■ WHAT TO PRODUCE ■
Exactly as they appear, restate the lines of the material, from the first through the one containing "bytes, a run of characters a string. *)".

■ SOURCE MATERIAL ■
(* ===== verification/ConnectVectors.v ===== *)
(** * Test vectors of connect and connack packets (packets/tpackets.go)

    One definition per case of [TPacketData], in its order; a field the source
    leaves out keeps its zero value. A line of the source is a segment of the
    bytes, a run of characters a string. *)
From S2P Require Import Prelude Codes Codec FixedHeader Properties Packets Vectors.

(** ** [Connect] *)

Definition case_TConnectMqtt31 : TPacketCase :=
  TPacketCase0
    <| tc_Case := TConnectMqtt31 |>
    <| tc_Desc := !"mqtt v3.1" |>
    <| tc_Primary := true |>
    <| tc_RawBytes := [Z.shiftl Connect 4; 17]
        ++ [0; 6]
        ++ !"MQIsdp"
        ++ [3]
        ++ [0]
        ++ [0; 30]
        ++ [0; 3]
        ++ !"zen" |>
    <| tc_Packet := Some (Packet0
        <| pk_FixedHeader := (FixedHeader0
            <| fh_Type := Connect |>
            <| fh_Remaining := 17 |>) |>
        <| pk_ProtocolVersion := 3 |>
        <| pk_Connect := (ConnectParams0
            <| cp_ProtocolName := !"MQIsdp" |>
            <| cp_Clean := false |>
            <| cp_Keepalive := 30 |>
            <| cp_ClientIdentifier := !"zen" |>) |>) |>.
Definition case_TPubackMalPacketID : TPacketCase :=
  TPacketCase0
    <| tc_Case := TPubackMalPacketID |>
    <| tc_Desc := !"malformed packet id" |>
    <| tc_Group := !"decode" |>
    <| tc_FailFirst := Some ErrMalformedPacketID |>
    <| tc_RawBytes := [Z.shiftl Puback 4; 2]
        ++ [0] |>.

Definition case_TPubackMalProperties : TPacketCase :=
  TPacketCase0
    <| tc_Case := TPubackMalProperties |>
    <| tc_Desc := !"malformed properties" |>
    <| tc_Group := !"decode" |>
    <| tc_FailFirst := Some ErrMalformedProperties |>
    <| tc_RawBytes := [Z.shiftl Puback 4; 20]
        ++ [0; 7]
        ++ [Code_Code CodeGrantedQos0]
        ++ [16] |>
    <| tc_Packet := Some (Packet0
        <| pk_ProtocolVersion := 5 |>) |>.

Definition Puback_cases : TPacketCases :=
  [case_TPuback; case_TPubackMqtt5; case_TPubackMqtt5NotAuthorized;
   case_TPubackUnexpectedError; case_TPubackMalPacketID; case_TPubackMalProperties].

(** ** [Pubrec] *)

Definition case_TPubrec : TPacketCase :=
  TPacketCase0
    <| tc_Case := TPubrec |>
    <| tc_Desc := !"pubrec" |>
    <| tc_Primary := true |>
    <| tc_RawBytes := [Z.shiftl Pubrec 4; 2]
        ++ [0; 7] |>
    <| tc_Packet := Some (Packet0
        <| pk_FixedHeader := (FixedHeader0
            <| fh_Type := Pubrec |>
            <| fh_Remaining := 2 |>) |>
        <| pk_PacketID := 7 |>) |>.

Definition case_TPubrecMqtt5 : TPacketCase :=
  TPacketCase0
    <| tc_Case := TPubrecMqtt5 |>
    <| tc_Desc := !"pubrec mqtt5" |>
    <| tc_Primary := true |>
    <| tc_RawBytes := [Z.shiftl Pubrec 4; 20]
        ++ [0; 7]
        ++ [Code_Code CodeSuccess]
        ++ [16]
        ++ [38]
        ++ [0; 5] ++ !"hello"
        ++ [0; 6; 228; 184; 150; 231; 149; 140] |>
    <| tc_Packet := Some (Packet0
        <| pk_ProtocolVersion := 5 |>
        <| pk_FixedHeader := (FixedHeader0
            <| fh_Type := Pubrec |>
            <| fh_Remaining := 20 |>) |>
        <| pk_PacketID := 7 |>
        <| pk_ReasonCode := Code_Code CodeSuccess |>
        <| pk_Properties := (Properties0
            <| pr_User := [mkUserProperty !"hello" !"世界"] |>) |>) |>.

Definition case_TPubrecMqtt5IDInUse : TPacketCase :=
  TPacketCase0
    <| tc_Case := TPubrecMqtt5IDInUse |>
    <| tc_Desc := !"packet id in use mqtt5" |>
    <| tc_Primary := true |>
    <| tc_RawBytes := [Z.shiftl Pubrec 4; 47]
        ++ [0; 7]
        ++ [Code_Code ErrPacketIdentifierInUse]
        ++ [43]
        ++ [31; 0; 24] ++ !"packet"
        ++ !" identifier"
        ++ !" in"
        ++ !" use"
        ++ [38]
        ++ [0; 5] ++ !"hello"
        ++ [0; 6; 228; 184; 150; 231; 149; 140] |>
    <| tc_Packet := Some (Packet0
        <| pk_ProtocolVersion := 5 |>
        <| pk_FixedHeader := (FixedHeader0
            <| fh_Type := Pubrec |>
            <| fh_Remaining := 31 |>) |>
        <| pk_PacketID := 7 |>
        <| pk_ReasonCode := Code_Code ErrPacketIdentifierInUse |>
        <| pk_Properties := (Properties0
            <| pr_ReasonString := Code_Reason ErrPacketIdentifierInUse |>
            <| pr_User := [mkUserProperty !"hello" !"世界"] |>) |>) |>.

Definition case_TPubrecMqtt5NotAuthorized : TPacketCase :=
  TPacketCase0
    <| tc_Case := TPubrecMqtt5NotAuthorized |>
    <| tc_Desc := !"QOS 2 publish not authorized mqtt5" |>
    <| tc_Primary := true |>
    <| tc_RawBytes := [Z.shiftl Pubrec 4; 37]
        ++ [0; 7]
        ++ [Code_Code ErrNotAuthorized]
        ++ [33]
        ++ [31; 0; 14] ++ !"not au"
        ++ !"thorized"
        ++ [38]
        ++ [0; 5] ++ !"hello"
        ++ [0; 6; 228; 184; 150; 231; 149; 140] |>
    <| tc_Packet := Some (Packet0
        <| pk_ProtocolVersion := 5 |>
        <| pk_FixedHeader := (FixedHeader0
            <| fh_Type := Pubrec |>
            <| fh_Remaining := 31 |>) |>
        <| pk_PacketID := 7 |>
        <| pk_ReasonCode := Code_Code ErrNotAuthorized |>
        <| pk_Properties := (Properties0
            <| pr_ReasonString := Code_Reason ErrNotAuthorized |>
            <| pr_User := [mkUserProperty !"hello" !"世界"] |>) |>) |>.

Definition case_TPubrecMalReasonCode : TPacketCase :=
  TPacketCase0
    <| tc_Case := TPubrecMalReasonCode |>
    <| tc_Desc := !"malformed reason code" |>
    <| tc_Group := !"decode" |>
    <| tc_FailFirst := Some ErrMalformedReasonCode |>
    <| tc_RawBytes := [Z.shiftl Pubrec 4; 31]
        ++ [0; 7] |>
    <| tc_Packet := Some (Packet0
        <| pk_ProtocolVersion := 5 |>) |>.

Definition case_TPubrecInvalidReason : TPacketCase :=
  TPacketCase0
    <| tc_Case := TPubrecInvalidReason |>
    <| tc_Desc := !"invalid reason code" |>
    <| tc_Group := !"validate" |>
    <| tc_FailFirst := Some ErrProtocolViolationInvalidReason |>
    <| tc_Packet := Some (Packet0
        <| pk_FixedHeader := (FixedHeader0
            <| fh_Type := Pubrec |>) |>
        <| pk_PacketID := 7 |>
        <| pk_ReasonCode := Code_Code ErrConnectionRateExceeded |>) |>.

Definition case_TPubrecMalPacketID : TPacketCase :=
  TPacketCase0
    <| tc_Case := TPubrecMalPacketID |>
    <| tc_Desc := !"malformed packet id" |>
    <| tc_Group := !"decode" |>
    <| tc_FailFirst := Some ErrMalformedPacketID |>
    <| tc_RawBytes := [Z.shiftl Pubrec 4; 2]
        ++ [0] |>.

Definition case_TPubrecMalProperties : TPacketCase :=
  TPacketCase0
    <| tc_Case := TPubrecMalProperties |>
    <| tc_Desc := !"malformed properties" |>
    <| tc_Group := !"decode" |>
    <| tc_FailFirst := Some ErrMalformedProperties |>
    <| tc_RawBytes := [Z.shiftl Pubrec 4; 31]
        ++ [0; 7]
        ++ [Code_Code ErrPacketIdentifierInUse]
        ++ [27] |>
    <| tc_Packet := Some (Packet0
        <| pk_ProtocolVersion := 5 |>) |>.

Definition Pubrec_cases : TPacketCases :=
  [case_TPubrec; case_TPubrecMqtt5; case_TPubrecMqtt5IDInUse; case_TPubrecMqtt5NotAuthorized;
   case_TPubrecMalReasonCode; case_TPubrecInvalidReason; case_TPubrecMalPacketID;
   case_TPubrecMalProperties].

(** ** [Pubrel] *)

Definition case_TPubrel : TPacketCase :=
  TPacketCase0
    <| tc_Case := TPubrel |>
    <| tc_Desc := !"pubrel" |>
    <| tc_Primary := true |>
    <| tc_RawBytes := [Z.lor (Z.shiftl Pubrel 4) (Z.shiftl 1 1); 2]
        ++ [0; 7] |>
    <| tc_Packet := Some (Packet0
        <| pk_FixedHeader := (FixedHeader0
            <| fh_Type := Pubrel |>
            <| fh_Remaining := 2 |>
            <| fh_Qos := 1 |>) |>
        <| pk_PacketID := 7 |>) |>.

Definition case_TPubrelMqtt5 : TPacketCase :=
  TPacketCase0
    <| tc_Case := TPubrelMqtt5 |>
    <| tc_Desc := !"pubrel mqtt5" |>
    <| tc_Primary := true |>
    <| tc_RawBytes := [Z.lor (Z.shiftl Pubrel 4) (Z.shiftl 1 1); 20]
        ++ [0; 7]
        ++ [Code_Code CodeSuccess]
        ++ [16]
        ++ [38]
        ++ [0; 5] ++ !"hello"
        ++ [0; 6; 228; 184; 150; 231; 149; 140] |>
    <| tc_Packet := Some (Packet0
        <| pk_ProtocolVersion := 5 |>
        <| pk_FixedHeader := (FixedHeader0
            <| fh_Type := Pubrel |>
            <| fh_Remaining := 20 |>
            <| fh_Qos := 1 |>) |>
        <| pk_PacketID := 7 |>
        <| pk_ReasonCode := Code_Code CodeSuccess |>
        <| pk_Properties := (Properties0
            <| pr_User := [mkUserProperty !"hello" !"世界"] |>) |>) |>.

Definition case_TPubrelMqtt5AckNoPacket : TPacketCase :=
  TPacketCase0
    <| tc_Case := TPubrelMqtt5AckNoPacket |>
    <| tc_Desc := !"mqtt5 no packet id ack" |>
    <| tc_Primary := true |>
    <| tc_RawBytes := [Z.lor (Z.shiftl Pubrel 4) (Z.shiftl 1 1); 34]
        ++ [0; 7]
        ++ [Code_Code ErrPacketIdentifierNotFound]
        ++ [30]
        ++ [31; 0; to_u8 (len (Code_Reason ErrPacketIdentifierNotFound))]
        ++ Code_Reason ErrPacketIdentifierNotFound |>
    <| tc_Packet := Some (Packet0
        <| pk_ProtocolVersion := 5 |>
        <| pk_FixedHeader := (FixedHeader0
            <| fh_Type := Pubrel |>
            <| fh_Remaining := 34 |>
            <| fh_Qos := 1 |>) |>
        <| pk_PacketID := 7 |>
        <| pk_ReasonCode := Code_Code ErrPacketIdentifierNotFound |>
        <| pk_Properties := (Properties0
            <| pr_ReasonString := Code_Reason ErrPacketIdentifierNotFound |>) |>) |>.
(* ===== verification/Conformance.v ===== *)
(** * Conformance: the model passes the vectors of the repository

    The table of all vectors ([TPacketData]), the table of the client's tests
    ([pkTable]), and the theorem that the modelled codec does on each of them
    what the tests of the packages require. *)
From S2P Require Import Prelude Codes Codec FixedHeader Properties Packets Wire Vectors ConnectVectors PublishVectors SubscribeVectors.

(** [var TPacketData map[byte]TPacketCases] *)
Definition TPacketData : list (Z * TPacketCases) :=
  [(Connect, Connect_cases); (Connack, Connack_cases); (Publish, Publish_cases);
   (Puback, Puback_cases); (Pubrec, Pubrec_cases); (Pubrel, Pubrel_cases);
   (Pubcomp, Pubcomp_cases); (Subscribe, Subscribe_cases); (Suback, Suback_cases);
   (Unsubscribe, Unsubscribe_cases); (Unsuback, Unsuback_cases); (Pingreq, Pingreq_cases);
   (Pingresp, Pingresp_cases); (Disconnect, Disconnect_cases); (Auth, Auth_cases)].

(** [TPacketData[pkt].Get(c)]; a missing key gives a nil slice. *)
Definition vector (pkt c : Z) : TPacketCase :=
  match list_find (fun e => fst e = pkt) TPacketData with
  | Some (_, (_, cases)) => TPacketCases_Get cases c
  | None => TPacketCase0
  end.

(** [var pkTable] of clients_test.go. *)
Definition pkTable : list TPacketCase :=
  [vector Connect TConnectMqtt311;
   vector Connack TConnackAcceptedMqtt5;
   vector Connack TConnackAcceptedNoSession;
   vector Publish TPublishBasic;
   vector Publish TPublishMqtt5;
   vector Puback TPuback;
   vector Pubrec TPubrec;
   vector Pubrel TPubrel;
   vector Pubcomp TPubcomp;
   vector Subscribe TSubscribe;
   vector Subscribe TSubscribeMqtt5;
   vector Suback TSuback;
   vector Suback TSubackMqtt5;
   vector Unsubscribe TUnsubscribe;
   vector Unsubscribe TUnsubscribeMqtt5;
   vector Unsuback TUnsuback;
   vector Unsuback TUnsubackMqtt5;
   vector Pingreq TPingreq;
   vector Pingresp TPingresp;
   vector Disconnect TDisconnect;
   vector Disconnect TDisconnectMqtt5;
   vector Auth TAuth].

(** ** The theorem *)

(** On a header that decodes without error, the header left behind is the one
    decoded. *)
Lemma FixedHeader_left_Ok fh hb fh' :
  FixedHeader_Decode fh hb = Ok fh' -> FixedHeader_left fh hb = fh'.
Proof.
  unfold FixedHeader_Decode, FixedHeader_left. cbn zeta.
  destruct (fh_Type (fh <| fh_Type := Z.shiftr hb 4 |>) =? Publish) eqn:Hp;
    [|destruct ((_ =? Pubrel) || _ || _) eqn:Hr];
    split_ifs; mred; split_ifs; intros; by inv_result.
Qed.

(** A boolean test of every vector. *)
Lemma all_vectors (P : Z -> TPacketCase -> bool) :
  forallb (fun '(pkt, cases) => forallb (P pkt) cases) TPacketData = true ->
  Forall (fun '(pkt, cases) => Forall (fun w => P pkt w = true) cases) TPacketData.
Proof.
  rewrite forallb_forall, Forall_forall. intros H [pkt cases] Hin%list_elem_of_In.
  apply Forall_forall. intros w Hw%list_elem_of_In. specialize (H _ Hin). cbn in H.
  rewrite forallb_forall in H. by apply H.
Qed.

(** The vectors that the tests run: encoded, decoded and validated against an
    expected code. *)
Definition runs (test : TPacketCase -> bool) : nat :=
  length (filter (fun w => test w = true) (concat (map snd TPacketData))).

(** The modelled codec passes every test vector of the repository: each of
    the 92 packets to be encoded gives the listed bytes, each of the 133 byte
    strings to be decoded gives the listed packet or an error that is the listed
    code, each of the 32 invalid packets is refused with the listed code, the
    packets of the client's table are read in full from their bytes, and a case
    is found under its number. *)
Theorem vectors_conform :
  Forall (fun '(pkt, cases) => Forall (fun w => vector_passes pkt w = true) cases) TPacketData /\
  Forall (fun tt => read_conforms tt = true) pkTable /\
  Forall (fun '(pkt, cases) => Forall (fun w => vector pkt (tc_Case w) = w) cases) TPacketData /\
  runs encodeTestOK = 92%nat /\ runs decodeTestOK = 133%nat /\
  runs (fun w => bool_decide (is_Some (tc_Expect w))) = 32%nat.
Proof.
  split; [|split; [|split; [|split; [|split]]]].
  - apply all_vectors. vm_compute. reflexivity.
  - apply Forall_forall. intros tt. rewrite list_elem_of_In. revert tt. apply forallb_forall.
    vm_compute. reflexivity.
  - eapply Forall_impl; [apply (all_vectors (fun pkt w => bool_decide (vector pkt (tc_Case w) = w)))|].
    + vm_compute. reflexivity.
    + intros [pkt cases] H. eapply Forall_impl; [exact H|]. intros w. apply bool_decide_eq_true.
  - vm_compute. reflexivity.
  - vm_compute. reflexivity.
  - vm_compute. reflexivity.
Qed.
Definition pooled_Properties_Encode (pkt : Z) (mods : Mods) (p : Properties) (b : nat) (n : nat) : Fn unit := func (
  buf ← GetBuffer;
  property buf (canEncode pkt PropPayloadFormat && pr_PayloadFormatFlag p) PropPayloadFormat [pr_PayloadFormat p];;
  property buf (canEncode pkt PropMessageExpiryInterval && (0 <? pr_MessageExpiryInterval p))
    PropMessageExpiryInterval (encodeUint32 (pr_MessageExpiryInterval p));;
  property buf (canEncode pkt PropContentType && nonempty (pr_ContentType p)) PropContentType (encodeString (pr_ContentType p));;
  property buf (mod_AllowResponseInfo mods && canEncode pkt PropResponseTopic &&
         nonempty (pr_ResponseTopic p) && negb (contains_any (pr_ResponseTopic p) !"+#"))
    PropResponseTopic (encodeString (pr_ResponseTopic p));;
  property buf (mod_AllowResponseInfo mods && canEncode pkt PropCorrelationData && nonempty (pr_CorrelationData p))
    PropCorrelationData (encodeBytes (pr_CorrelationData p));;
  only_if (canEncode pkt PropSubscriptionIdentifier && nonempty (pr_SubscriptionIdentifier p))
    (each (pr_SubscriptionIdentifier p) (fun v =>
       only_if (0 <? v) (WriteByte buf PropSubscriptionIdentifier;; Write buf (encodeLength v))));;
  property buf (canEncode pkt PropSessionExpiryInterval && pr_SessionExpiryIntervalFlag p)
    PropSessionExpiryInterval (encodeUint32 (pr_SessionExpiryInterval p));;
  property buf (canEncode pkt PropAssignedClientID && nonempty (pr_AssignedClientID p))
    PropAssignedClientID (encodeString (pr_AssignedClientID p));;
  property buf (canEncode pkt PropServerKeepAlive && pr_ServerKeepAliveFlag p)
    PropServerKeepAlive (encodeUint16 (pr_ServerKeepAlive p));;
  property buf (canEncode pkt PropAuthenticationMethod && nonempty (pr_AuthenticationMethod p))
    PropAuthenticationMethod (encodeString (pr_AuthenticationMethod p));;
  property buf (canEncode pkt PropAuthenticationData && nonempty (pr_AuthenticationData p))
    PropAuthenticationData (encodeBytes (pr_AuthenticationData p));;
  property buf (canEncode pkt PropRequestProblemInfo && pr_RequestProblemInfoFlag p)
    PropRequestProblemInfo [pr_RequestProblemInfo p];;
  property buf (canEncode pkt PropWillDelayInterval && (0 <? pr_WillDelayInterval p))
    PropWillDelayInterval (encodeUint32 (pr_WillDelayInterval p));;
  property buf (canEncode pkt PropRequestResponseInfo && (0 <? pr_RequestResponseInfo p))
    PropRequestResponseInfo [pr_RequestResponseInfo p];;
  property buf (mod_AllowResponseInfo mods && canEncode pkt PropResponseInfo && nonempty (pr_ResponseInfo p))
    PropResponseInfo (encodeString (pr_ResponseInfo p));;
  property buf (canEncode pkt PropServerReference && nonempty (pr_ServerReference p))
    PropServerReference (encodeString (pr_ServerReference p));;
  only_if (negb (mod_DisallowProblemInfo mods) && canEncode pkt PropReasonString && nonempty (pr_ReasonString p))
    (let b := encodeString (pr_ReasonString p) in property buf (fits_max_size mods n (length b)) PropReasonString b);;
  property buf (canEncode pkt PropReceiveMaximum && (0 <? pr_ReceiveMaximum p))
    PropReceiveMaximum (encodeUint16 (pr_ReceiveMaximum p));;
  property buf (canEncode pkt PropTopicAliasMaximum && (0 <? pr_TopicAliasMaximum p))
    PropTopicAliasMaximum (encodeUint16 (pr_TopicAliasMaximum p));;
  property buf (canEncode pkt PropTopicAlias && pr_TopicAliasFlag p && (0 <? pr_TopicAlias p))
    PropTopicAlias (encodeUint16 (pr_TopicAlias p));;
  property buf (canEncode pkt PropMaximumQos && pr_MaximumQosFlag p && (pr_MaximumQos p <? 2))
    PropMaximumQos [pr_MaximumQos p];;
  property buf (canEncode pkt PropRetainAvailable && pr_RetainAvailableFlag p)
    PropRetainAvailable [pr_RetainAvailable p];;
  only_if (negb (mod_DisallowProblemInfo mods) && canEncode pkt PropUser) (
    pb ← GetBuffer;
    each (pr_User p) (fun v =>
      WriteByte pb PropUser;; Write pb (encodeString (up_Key v));; Write pb (encodeString (up_Val v)));;
    l ← Len pb;
    only_if (fits_max_size mods n l) (u ← Bytes pb; Write buf u));;
  property buf (canEncode pkt PropMaximumPacketSize && (0 <? pr_MaximumPacketSize p))
    PropMaximumPacketSize (encodeUint32 (pr_MaximumPacketSize p));;
  property buf (canEncode pkt PropWildcardSubAvailable && pr_WildcardSubAvailableFlag p)
    PropWildcardSubAvailable [pr_WildcardSubAvailable p];;
  property buf (canEncode pkt PropSubIDAvailable && pr_SubIDAvailableFlag p)
    PropSubIDAvailable [pr_SubIDAvailable p];;
  property buf (canEncode pkt PropSharedSubAvailable && pr_SharedSubAvailableFlag p)
    PropSharedSubAvailable [pr_SharedSubAvailable p];;
  l ← Len buf;
  Write b (encodeLength (Z.of_nat l));;
  v ← Bytes buf;
  Write b v).
Lemma set_update_effect x topic d f :
  index_ok x -> keeps_groups f -> bare (f (particle_at x (keys_from topic d))) = false ->
  let '(x1, n) := TopicsIndex_set x topic d in
  n = keys_from topic d /\ particle_at x1 n = particle_at x n /\ effect x (particle_update x1 n f) n f.
Proof.
  intros Hok Hf Hb. pose proof (TopicsIndex_set_spec x topic d) as S.
  destruct (TopicsIndex_set x topic d) as [x1 n]. destruct S as [Hn HR Hat He Hok1 Ht].
  split_and!; [done|done|]. subst n. constructor.
  - intros p. rewrite particle_update_at by done. by rewrite !Hat.
  - exact HR.
  - apply particle_update_ok; [done|auto|]. apply Hf. intros g. rewrite Hat. apply Hok.
  - intros Htidy. apply particle_update_tidy; [done|auto|]. by rewrite Hat.
Qed.

(** Changing a particle that exists in [x1], an index with the content of [x]
    in which only that particle may be a dead leaf, and trimming from it. *)
Lemma update_trim_effect x x1 n f :
  (forall p, particle_at x1 p = particle_at x p) -> ti_Retained x1 = ti_Retained x ->
  index_ok x1 -> is_Some (ti_particles x1 !! n) -> (tidy x -> tidy_but (eq n) x1) -> keeps_groups f ->
  effect x (TopicsIndex_trim (particle_update x1 n f) n) n f.
Proof.
  intros Hat1 HR1 Hok Hn Ht Hf.
  assert (index_ok (particle_update x1 n f)) as Hok1 by (apply particle_update_ok; [done|done|]; apply Hf, Hok).
  destruct (TopicsIndex_trim_spec (particle_update x1 n f) n Hok1) as [HR Hat Hok2]. constructor.
  - intros p. rewrite Hat, particle_update_at by done. by rewrite !Hat1.
  - by rewrite HR.
  - done.
  - intros Hx. apply TopicsIndex_trim_tidy, particle_update_tidy; auto.
Qed.
Lemma elem_of_matching_subs x topic c s :
  index_inv x -> plain (levels topic) -> s ∈ matching_subs x topic c <-> delivers x topic c s.
Proof.
  intros Hinv Hp. unfold matching_subs, delivers. rewrite list_elem_of_omap. unfold eligible. split.
  - intros ([n i] & Hv & He). cbn [fst] in He.
    destruct (p_subscriptions (particle_at x n) !! c) as [s'|] eqn:Hs; [|done].
    destruct (excluded topic s') eqn:Hex; [done|]. injection He as ->.
    destruct (inv_subs _ Hinv _ _ _ Hs) as [Hsh Ha]. rewrite address_plain in Ha by done. subst n.
    destruct (proj1 (visits_reaches [] (levels topic) (levels (sub_Filter s)))) as (f & -> & Hf);
      [by eexists|]. cbn [app] in *.
    rewrite reaches_matches in Hf by (done || apply levels_nonempty).
    apply andb_true_iff in Hf as [Hm Hmi]. apply negb_true_iff in Hmi. split_and!; try done.
    unfold subscription_of. rewrite Hsh, address_plain by done. exact Hs.
  - intros (Hsh & Hs & Hm & Hmi & Hex).
    assert (reaches (levels (sub_Filter s)) (levels topic) = true) as Hf.
    { rewrite reaches_matches by (done || apply levels_nonempty). by rewrite Hm, Hmi. }
    destruct (proj2 (visits_reaches [] (levels topic) (levels (sub_Filter s)))) as [q Hq]; [by eexists|].
    exists (levels (sub_Filter s), q). split; [done|]. cbn [fst].
    unfold subscription_of in Hs. rewrite Hsh, address_plain in Hs by done.
    unfold Subscriptions_Get in Hs. by rewrite Hs, Hex.
Qed.
(* ===== verification/TopicsRetained.v ===== *)
(** * Retained messages matching a filter

    [Messages] returns each retained message whose topic matches, once. *)
From S2P Require Import Prelude Codes Codec FixedHeader Properties Packets Topics TopicsFacts TopicsInvariant TopicsMatch.

(** ** Matching as the scan does it: the multi-level wildcard needs a level *)

Fixpoint rmatches (f t : list gostr) {struct t} : bool :=
  match t with
  | [] => bool_decide (f = [])
  | l :: t' =>
      match f with
      | [] => false
      | k :: f' =>
          if str_eqb k hash && bool_decide (f' = []) then true
          else (str_eqb k plus || str_eqb k l) && rmatches f' t'
      end
  end.

Lemma rmatches_matches f t :
  rmatches f t = matches f t && (length f <=? length t)%nat.
Proof.
  revert f. induction t as [|l t IH]; intros [|k f]; [done| |done|].
  - cbn [rmatches length]. by rewrite andb_false_r.
  - cbn [rmatches matches length]. rewrite IH.
    destruct (str_eqb k hash && bool_decide (f = [])) eqn:E.
    + apply andb_true_iff in E as [_ E]. apply bool_decide_eq_true in E as ->. done.
    + by rewrite andb_assoc.
Qed.

(** ** Functions that append to a list of packets *)

Definition yields (g : list Packet -> list Packet) (P : Packet -> Prop) : Prop :=
  forall pks, exists found, g pks = pks ++ found /\ (forall pk, pk ∈ found <-> P pk) /\
    NoDup (map pk_TopicName found).

Lemma yields_none : yields (fun pks => pks) (fun _ => False).
Proof. intros pks. exists []. rewrite app_nil_r. split_and!; [done| |constructor]. by intros pk; split; [intros ?%elem_of_nil|]. Qed.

■ OUTPUT FOR THIS TASK ■
(* ===== verification/ConnectVectors.v ===== *)
(** * Test vectors of connect and connack packets (packets/tpackets.go)

    One definition per case of [TPacketData], in its order; a field the source
    leaves out keeps its zero value. A line of the source is a segment of the
    bytes, a run of characters a string. *)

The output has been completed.